A train, validation, inference, and checkpoint cleaning script included in the github root folder. Scripts are not currently packaged in the pip release.
The training and validation scripts evolved from early versions of the PyTorch Imagenet Examples. I have added significant functionality over time, including CUDA specific performance enhancements based on NVIDIA's APEX Examples.
The variety of training args is large and not all combinations of options (or even options) have been fully tested. For the training dataset folder, specify the folder to the base that contains a
To train an SE-ResNet34 on ImageNet, locally distributed, 4 GPUs, one process per GPU w/ cosine schedule, random-erasing prob of 50% and per-pixel random value:
./distributed_train.sh 4 /data/imagenet --model seresnet34 --sched cosine --epochs 150 --warmup-epochs 5 --lr 0.4 --reprob 0.5 --remode pixel --batch-size 256 --amp -j 4
NOTE: It is recommended to use PyTorch 1.9+ w/ PyTorch native AMP and DDP instead of APEX AMP.
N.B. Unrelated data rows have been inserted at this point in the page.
Lemma evolves_recover wallet available src now ids d ids' d' w0 :
  Inv d -> wallets d !! w_ID w0 = Some w0 -> w_ID wallet = w_ID w0 ->
  w_Reserved wallet = w_Reserved w0 -> available = w_Available w0 ->
  recoverWalletLiabilities wallet available src now (ids, d) = Ok ((ids', d'), tt) -> evolves d d'.
Proof.
  intros HI Hw Hid Hr Ha Hs. eapply recoverWalletLiabilities_ok in Hs as [[<- _]|Hre]; try done.
  destruct Hre as (es & _ & _ & _ & Heff). destruct (bk_range _ _ (inv_books _ HI) _ _ Hw).
  eapply evolves_effect; [exact Heff|evo..]. eapply plan_evolves, recover_plan_ok; [i64_unfold; lia|]. by apply open_liabilities_list, inv_liab.
Qed.

Lemma evolves_refund n now t key amount da dr d w e d' :
  refund_posted n now t key amount da dr d w e d' -> evolves d d'.
Proof.
  intros (d1 & Ho & Hw & _ & _ & _ & _ & _ & _ & Heff). eapply evolves_effect; [exact Heff|evo..].
Qed.

Lemma evolves_Credit input now ids d s' e :
  in_i64 (cr_AmountMinor input) -> Inv d ->
  CreditInTx input now (ids, d) = Ok (s', e) -> evolves d s'.2.
Proof.
  intros Ha HI Hm.
  apply CreditInTx_ok in Hm as [(k & -> & _)|(w & d2 & d3 & i2 & i3 & Hp & Hrec & ->)]; try done.
  pose proof (Inv_credit_posted _ _ _ _ _ _ HI Hp) as (HI2 & w2 & Hw2 & Hid & Hr2 & Ha2).
  destruct Hp as (d1 & Ho & Hw & _ & _ & _ & _ & _ & _ & _ & Heff).
  etrans; [eapply evolves_effect; [exact Heff|evo..]|].
  refine (evolves_recover _ _ _ _ _ _ _ _ w2 HI2 Hw2 _ _ _ Hrec); done.
Qed.

Lemma evolves_Reverse liabilityID now ids d s' v :
  Inv d -> ReverseLiabilityInTx liabilityID now (ids, d) = Ok (s', v) -> evolves d s'.2.
Proof.
  intros HI Hs. apply ReverseLiability_ok in Hs as [(-> & _)|Hs]; [done| |done].
  destruct Hs as (l & w & src & d2 & d3 & ids2 & ids3 & Hrev & Hrec & Heff).
  pose proof (Inv_liability_reversed _ _ _ _ _ _ HI Hrev) as (HI2 & w2 & Hw2 & Hid & Hr2 & Ha2).
  destruct Hrev as (es & Hl & Hlid & Hnr & Hw & _ & _ & _ & _ & Heff2).
  etrans; [|eapply evolves_effect0; [exact Heff|evo..]]. trans d2.
  - eapply evolves_effect; [exact Heff2|evo..].
    eapply rows_evolve_update; [apply liability_evolves_refl|by rewrite Hlid|]. split_and!; simpl; try done; auto; lia.
  - destruct (0 <? l_Recovered l); [|by subst].
    refine (evolves_recover _ _ _ _ _ _ _ _ w2 HI2 Hw2 _ _ _ Hrec); done.
Qed.

Lemma evolves_Reserve output input checked now ids d s' r :
  Inv d -> Service_Reserve output input checked now (ids, d) = Ok (s', r) -> evolves d s'.2.
Proof.
  intros HI Hm. unfold Service_Reserve in Hm.
  apply tx_bind_ok in Hm as (s1 & n & Hn & Hm). apply tx_lift_ok in Hn as [Hn ->].
  apply tx_bind_ok in Hm as (s1 & q & Hq & Hm). apply tx_lift_ok in Hq as [Hq ->].
  destruct (Z.eqb_spec (q_AmountMinor q) 0); [by op_inv|].
  apply Reserve_ok in Hm as [(-> & _)|Hm]; [done| |exact (bk_keyed _ _ (inv_books _ HI))].
  destruct Hm as (d1 & w & ra & e & Ho & Hw & _ & _ & _ & _ & _ & _ & _ & _ & _ & Hf & _ & _ & _ & _ & He).
  eapply evolves_effect; [exact He|evo..].
  eapply rows_evolve_insert; [apply reservation_evolves_refl|done].
Qed.

Lemma evolves_Settle input now ids d s' st b :
  (forall a, ev_AmountMinor (si_Event input) = Some a -> in_i64 a) ->
  Inv d -> Service_Settle input now (ids, d) = Ok (s', (st, b)) -> evolves d s'.2.
Proof.
  intros Hty HI Hm. apply Service_Settle_inv in Hm as (actual & Ha & Hpos & _ & Hm).
  specialize (Hty _ Ha). assert (nat_i64 actual) by (i64_unfold; lia).
  pose proof (inv_res _ HI) as HR.
  apply Settle_ok in Hm as [(-> & _)|[Hm|Hm]]; try done.
  - destruct Hm as (r & w & Hres & _ & Hheld & Hw & _ & _ & _ & Hst & He).
    rewrite <- (ri_keyed _ _ _ HR _ _ Hres) in Hres.
    rewrite <- (bk_keyed _ _ (inv_books _ HI) _ _ Hw) in Hw.
    eapply evolves_effect0; [exact He|evo..].
    + eapply rows_evolve_update; [apply reservation_evolves_refl|exact Hres|by apply evolves_settle].
    + by eapply set_evolve_stored.
  - destruct Hm as (r & w & es & Hres & _ & Hheld & Hw & _ & _ & _ & _ & Hst & _ & He).
    rewrite <- (ri_keyed _ _ _ HR _ _ Hres) in Hres.
    rewrite <- (bk_keyed _ _ (inv_books _ HI) _ _ Hw) in Hw.
    eapply evolves_effect; [exact He|evo..].
    + eapply rows_evolve_update; [apply reservation_evolves_refl|exact Hres|by apply evolves_settle].
    + by eapply set_evolve_stored.
Qed.

Lemma evolves_Release input now ids d s' u :
  Inv d -> Release_tx input now (ids, d) = Ok (s', u) -> evolves d s'.2.
Proof.
  intros HI Hm. pose proof (inv_res _ HI) as HR.
  apply Release_ok in Hm as [(-> & _)|Hm]; [done| |done].
  destruct Hm as (r & w & aa & e & Hres & Hs & Hw & _ & _ & _ & _ & _ & He).
  rewrite <- (ri_keyed _ _ _ HR _ _ Hres) in Hres.
  eapply evolves_effect; [exact He|evo..].
  eapply rows_evolve_update; [apply reservation_evolves_refl|exact Hres|]. split_and!; [done..| |by rewrite Hs].
  right; left. by split.
Qed.

Lemma evolves_Open input now ids d s' l :
  Inv d -> 0 < li_AmountMinor input <= max_int64 ->
  OpenLiabilityInTx input now (ids, d) = Ok (s', l) -> evolves d s'.2.
Proof.
  intros HI Hr Hm. apply OpenLiability_ok in Hm as [(-> & _)|Hm]; try done.
  destruct Hm as (d1 & w & es & Ho & Hw & _ & _ & _ & Hf & _ & _ & _ & _ & _ & _ & _ & l0 & _ & _ & He).
  eapply evolves_effect; [exact He|evo..].
  eapply rows_evolve_insert; [apply liability_evolves_refl|done].
Qed.

Ltac step_run H :=
  match goal with
  | |- evolves ?d (committed ?ids ?m ?d) =>
      let s' := fresh "s'" in let a := fresh "a" in let HC := fresh "HC" in
      destruct (committed_inv ids m d) as [->|(s' & a & H & HC)]; [done|rewrite HC; clear HC]
  end.

Lemma step_evolves d d' : step d d' -> Inv d -> evolves d d'.
Proof.
  intros Hst HI. destruct Hst; try (step_run Hm).
  - by eapply evolves_Reserve.
  - destruct a. by eapply evolves_Settle.
  - unfold Service_Release in Hm. case_match; [by op_inv|]. by eapply evolves_Release.
  - unfold Service_Credit in Hm. op_inv.
    match goal with H : normalizeCreditInput _ = _ |- _ => apply normalizeCreditInput_amount in H as Hn end.
    eapply evolves_Credit; [|done|exact Hm]. by rewrite Hn.
  - unfold Service_OpenLiability in Hm. op_inv.
    match goal with H : normalizeLiabilityInput _ = _ |- _ =>
      apply normalizeLiabilityInput_amount in H as [Hn Hpos] end.
    eapply evolves_Open; [done| |exact Hm]. rewrite Hn; i64_unfold; lia.
  - unfold Service_ReverseLiability in Hm. op_inv. by eapply evolves_Reverse.
  - apply HoldPaymentRefund_ok in Hm as (n & _ & [(-> & _)|(w & _ & Hm)]); try done.
    by eapply evolves_refund.
  - apply CompletePaymentRefund_ok in Hm as (n & _ & [(-> & _)|(w & _ & Hm)]); try done.
    by eapply evolves_refund.
  - apply ReleasePaymentRefund_ok in Hm as (n & _ & [(-> & _)|(w & _ & Hm)]); try done.
    by eapply evolves_refund.
  - unfold ClaimPendingSettlements in Hm. op_inv. eapply evolves_effect0; [solve_effect|evo..].
    apply set_evolve_claim. intros st Hst. apply claim_candidates_rows in Hst as (? & Hd & _); [|done].
    unfold settlement_due in Hd. bools. done.
  - unfold DeferPendingSettlement in Hm. op_inv.
    destruct (settlements d !! settlementID) as [st|] eqn:Hst; [|by op_inv].
    destruct (String.eqb_spec (st_Status st) SettlementPending) as [Hp|]; [|by op_inv]. op_inv.
    eapply evolves_effect0; [solve_effect|evo..].
    eapply rows_evolve_update; [apply settlement_evolves_refl|exact Hst|].
    split_and!; try done. by rewrite Hp.
  - exact (evolves_rows d (record_usage u d) eq_refl eq_refl eq_refl eq_refl eq_refl eq_refl eq_refl).
  - exact (evolves_rows d (set_prices pv d) eq_refl eq_refl eq_refl eq_refl eq_refl eq_refl eq_refl).
Qed.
--amp defaults to native AMP as of timm ver 0.4.3.
--apex-amp will force use of APEX components if they are installed.
Validation / Inference Scripts
Validation and inference scripts are similar in usage. One outputs metrics on a validation set and the other outputs topk class ids in a csv. Specify the folder containing validation images, not the base as in training script.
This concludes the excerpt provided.